Now that is real, undeniable, huge, population growth.

But the critical growth was in the non-Bermudian component. All of that population growth created a huge sustaineddemand for residential units.

However, since 2008, Bermuda has experienced a population decline. From a calculated 2008 high around 68,800, Government reports[**] that Bermuda’s resident population was down to 61,695 in 2016. And that’s where Mark Twain’s 1900’s credo falls apart. [[**] October 2016 Bond Prospectus for the $665m.]

Within Bermuda’s population of Bermudians, three things have happened:

One – Bermuda’s Bermudian birthrate has fallen dramatically. In 2014 & 2015, Bermudians were dying faster than they were being born. Reflecting a long downtrend, in those two years, there were 878 Bermudians born, while 935 Bermudians died. This gave an abnormal two year ‘negative increase’ of 57. More Bermudians into coffins. Fewer new Bermudians into baby cots. This is not expected to change in 2016.

Two – Certainly since 2000, and probably before, Bermudians have been emigrating and Bermudian students not returning, in sufficient numbers that not even the creation of more Bermudians through Status grants has not created offsetting growth in the total number of Bermudians in Bermuda. Between 2000 and 2010, there were 1,818 grants of Bermuda Status. However, with 48,746 Bermudians in Census 2000 and 50,565 in Census 2010, there were only 1,819 more Bermudians in 2010 than in 2000. That means that in that decade, at least 1,819 Bermudians had to have been born AND then emigrated or failed to return from their studies overseas. Looking at the birth figures for that decade, it’s likely that over 2,100 Bermudians emigrated or failed to return. The mini-Census results should be out by September 2017. The population figures therein should give a better handle on this key matter of ‘disappearing’ Bermudians.

Three – The first two points combine to create the third point, which is that the demand for housing in Bermuda for Bermudians has already declined and will continue to decline or flat-line.

Getting a ‘piece of the rock’ may still provide many forms of satisfaction to Bermudians. However, that ninety year-old adage that ‘the price of land and houses’ will always increase, no longer holds true. Given the steadily declining population of Bermudians, the demand for residential units to house Bermudians must also decline.
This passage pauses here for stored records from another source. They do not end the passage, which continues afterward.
(** * Animated mask compositing: the shine sweep and the year scroll

    A shallow embedding of [icone_shine/icon_shine_effect.py] and
    [year_scroll/year_scroll.py].

    Conventions of the embedding.
    - Python [int] values are [Z]; 8-bit channel values are [Z] in
      [0, 255]; array extents and indices are [nat].
    - Python and NumPy floating-point values are modelled by the real
      numbers [R]: every arithmetic expression keeps the shape it has in
      the source, and rounding error is outside the model.  The frame
      counts are the exception: [int(duration * fps)] drops the fraction
      of a rounded product, so the durations are binary64 values and the
      product is the binary64 product.
    - A NumPy array is a nested list, row major: an (H, W) array is a list
      of H rows of W values, an (H, W, C) array a list of H rows of W
      pixels of C channels.  Whole-array arithmetic is element-wise, as
      NumPy defines it for operands of one shape; the operands of the
      program always have one shape.
    - An operation that raises in Python returns [None].  A channel of a
      pixel is read with [nth]; its default is never reached on an array
      of the shape the program builds. *)

From Stdlib Require Import PrimFloat.
From Stdlib Require FloatOps SpecFloat.
From Stdlib Require Import ZArith List Reals Lra Lia Psatz.
From stdpp Require Import base option list.

Open Scope R_scope.

(** ** Python and NumPy numeric primitives *)

Module Py.

(** [int(x)] on a float: truncation toward zero. *)
Definition int (x : R) : Z :=
  if Rle_dec 0 x then Zfloor x else Zceil x.

(** [float(n)] on an integer: the nearest binary64 value, ties to even. *)
Definition float_of_int (n : Z) : float :=
  FloatOps.SF2Prim (SpecFloat.binary_normalize FloatOps.prec FloatOps.emax n 0 false).

(** The real number a finite binary64 value stands for: sign, mantissa and
    binary exponent. *)
Definition float_value (x : float) : R :=
  match FloatOps.Prim2SF x with
  | SpecFloat.S754_finite s m e =>
      (if s then -1 else 1) * (IZR (Z.pos m) * powerRZ 2 e)
  | _ => 0
  end.

(** [int(x)] on a binary64 value: the mantissa shifted by the exponent,
    the bits below the unit dropped, then the sign; it is the truncation
    toward zero of [float_value x].  Python raises [OverflowError] for an
    infinity and [ValueError] for a NaN, where this definition gives 0; the
    durations and frame rates of the program are finite, and what is proved
    of a frame count assumes the product finite. *)
Definition int_float (x : float) : Z :=
  match FloatOps.Prim2SF x with
  | SpecFloat.S754_finite s m e =>
      let magnitude :=
        if (0 <=? e)%Z then (Z.pos m * 2 ^ e)%Z else (Z.pos m `div` 2 ^ (- e))%Z in
      if s then (- magnitude)%Z else magnitude
  | _ => 0%Z
  end.

(** [round(x)] on a float, no digits: nearest integer, ties to even. *)
Definition round (x : R) : Z :=
  let f := Zfloor x in
  let d := x - IZR f in
  if Rlt_dec d 0.5 then f
  else if Rlt_dec 0.5 d then (f + 1)%Z
  else if Z.even f then f else (f + 1)%Z.

(** [math.radians(x)]. *)
Definition radians (x : R) : R := x * (PI / 180).

(** [range(n)]. *)
Definition range (n : Z) : list Z := Z.of_nat <$> seq 0 (Z.to_nat n).

(** [a // b] on integers is [Z.div] (floor division); [max] and [min] on
    integers are [Z.max] and [Z.min]. *)

(** [np.clip(x, lo, hi)] is [minimum(maximum(x, lo), hi)]. *)
Definition clip (x lo hi : R) : R := Rmin (Rmax x lo) hi.

(** Conversion of a float to [np.uint8]: the fractional part is dropped and
    the integer is kept modulo 256. *)
Definition astype_uint8 (x : R) : Z := (int x) mod 256.

(** Element-wise operations on 2-D and 3-D arrays. *)
Definition map_2d {A B} (f : A → B) (a : list (list A)) : list (list B) :=
  (λ row : list A, f <$> row) <$> a.
Definition zip_2d {A B C} (f : A → B → C)
    (a : list (list A)) (b : list (list B)) : list (list C) :=
  zip_with (zip_with f) a b.
Definition map_3d {A B} (f : A → B) (a : list (list (list A)))
    : list (list (list B)) :=
  (λ row : list (list A), (λ px : list A, f <$> px) <$> row) <$> a.
Definition zip_3d {A B C} (f : A → B → C)
    (a : list (list (list A))) (b : list (list (list B)))
    : list (list (list C)) :=
  zip_with (zip_with (zip_with f)) a b.

(** Indexing [a[y, x]] and [a[y, x, c]]; [None] is out of range. *)
Definition at2 {A} (a : list (list A)) (y x : nat) : option A :=
  a !! y ≫= λ row, row !! x.
Definition at3 {A} (a : list (list (list A))) (y x c : nat) : option A :=
  at2 a y x ≫= λ px, px !! c.

(** [np.stack([a] * 3, axis=-1)]. *)
Definition stack3 {A} (a : list (list A)) : list (list (list A)) :=
  map_2d (λ v, [v; v; v]) a.

(** [a.min()] and [a.max()] over all the elements of a 2-D array; NumPy
    raises [ValueError] on an array without elements. *)
Definition np_min (a : list (list R)) : option R :=
  match concat a with
  | [] => None
  | v :: vs => Some (foldl Rmin v vs)
  end.
Definition np_max (a : list (list R)) : option R :=
  match concat a with
  | [] => None
  | v :: vs => Some (foldl Rmax v vs)
  end.

(** [np.full((h, w), v)] and [np.full((h, w, c), v)]: constant arrays. *)
Definition full_2d {A} (h w : nat) (v : A) : list (list A) :=
  replicate h (replicate w v).
Definition full_3d {A} (h w c : nat) (v : A) : list (list (list A)) :=
  replicate h (replicate w (replicate c v)).

(** The values an [np.uint8] array holds. *)
Definition is_uint8 (v : Z) : Prop := (0 ≤ v < 256)%Z.
Definition all_uint8 (a : list (list (list Z))) : Prop :=
  Forall (Forall (Forall is_uint8)) a.

(** The shape predicates used to state that operands agree. *)
Definition has_shape2 {A} (h w : nat) (a : list (list A)) : Prop :=
  length a = h ∧ Forall (λ row, length row = w) a.
Definition has_shape3 {A} (h w c : nat) (a : list (list (list A))) : Prop :=
  length a = h ∧ Forall (λ row, length row = w ∧ Forall (λ px, length px = c) row) a.

End Py.

(** ** Easing functions *)

(** [icon_shine_effect.py], [ease_out_quad]. *)
Definition ease_out_quad (t : R) : R := 1 - (1 - t) * (1 - t).

(** [year_scroll.py], [ease_in_out_cubic]; the parameter is rebound twice
    in the source ([t *= 2], [t -= 2]). *)
Definition ease_in_out_cubic (t : R) : R :=
  let t := t * 2 in
  if Rlt_dec t 1 then 0.5 * t * t * t
  else
    let t := t - 2 in
    0.5 * (t * t * t + 2).

(** ** The shine sweep: [icon_shine_effect.py] *)

Module Shine.

(** The module-level configuration constants. *)
Record config := Config {
  TOTAL_DURATION : float;
  ANIM_START_TIME : float;
  ANIM_DURATION : float;
  FPS : Z;
  SHINE_ANGLE_DEG : R;
  SHINE_WIDTH_FACTOR : R
}.

(** The values written in the source. *)
Definition source_config : config :=
  {| TOTAL_DURATION := 2.5%float; ANIM_START_TIME := 0.5%float;
     ANIM_DURATION := 1.0%float;
     FPS := 30; SHINE_ANGLE_DEG := -60; SHINE_WIDTH_FACTOR := 0.25 |}.

(** What [cv2.imread(..., IMREAD_UNCHANGED)] hands over: a 2-D array for a
    grayscale file, otherwise an (H, W, channels) array, of [uint8] for an
    8-bit file and of [uint16] for a 16-bit one, whose depth the flag
    keeps. *)
Inductive imread_result :=
| Gray2D (a : list (list Z))
| Color3D (channels : nat) (a : list (list (list Z)))
| Color3D_uint16 (channels : nat) (a : list (list (list Z))).

(** [icon.shape[2]]; a 2-D array has no third extent ([IndexError]). *)
Definition shape_2 (img : imread_result) : option nat :=
  match img with
  | Gray2D _ => None
  | Color3D ch _ | Color3D_uint16 ch _ => Some ch
  end.

(** Whether the array is of [uint8]. *)
Definition is_uint8_image (img : imread_result) : bool :=
  match img with
  | Color3D_uint16 _ _ => false
  | _ => true
  end.

(** [cv2.cvtColor(icon, cv2.COLOR_BGR2BGRA)]: a fourth channel, at the
    maximum, is appended to every pixel. *)
Definition cvtColor_BGR2BGRA (a : list (list (list Z))) : list (list (list Z)) :=
  Py.map_2d (λ px, px ++ [255%Z]) a.

(** Lines 50-54: the default alpha channel. *)
Definition add_default_alpha (img : imread_result) : option (list (list (list Z))) :=
  ch ← shape_2 img;
  match img with
  | Gray2D _ => None
  | Color3D _ a | Color3D_uint16 _ a =>
      if decide (ch = 3%nat) then
        let icon := cvtColor_BGR2BGRA a in
        Some (Py.map_2d (λ px, <[3%nat := 255%Z]> px) icon)
      else Some a
  end.

(** [icon.shape[2]] after lines 50-54. *)
Definition icon_channels (img : imread_result) : option nat :=
  ch ← shape_2 img;
  Some (if decide (ch = 3%nat) then 4%nat else ch).

(** [H, W = icon.shape[:2]]. *)
Definition icon_H (icon : list (list (list Z))) : nat := length icon.
Definition icon_W (icon : list (list (list Z))) : nat :=
  match icon with
  | [] => 0
  | row :: _ => length row
  end.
Is there any evidence of this? Yes.

All three of Bermuda’s local-dealing banks have a number of ‘non-performing loans’ [many are mortgages]. A Standard & Poor’s report about three years ago suggested that the aggregate of their exposure was between $1.3bn – $1.6bn.

From 2009, Bermuda’s rental situation went from undersupply to oversupply. Bermuda experienced an explosion of ‘For Rent’ signs and ads. Something that Bermuda had never before seen.

House prices have fallen. Many residences have had a ‘Bermuda foreclosure’. Residences that have been up for auction have, in some cases, attracted no bidders at all. In other cases, when there was a bid, the bid price was well below the ‘reserve’ price.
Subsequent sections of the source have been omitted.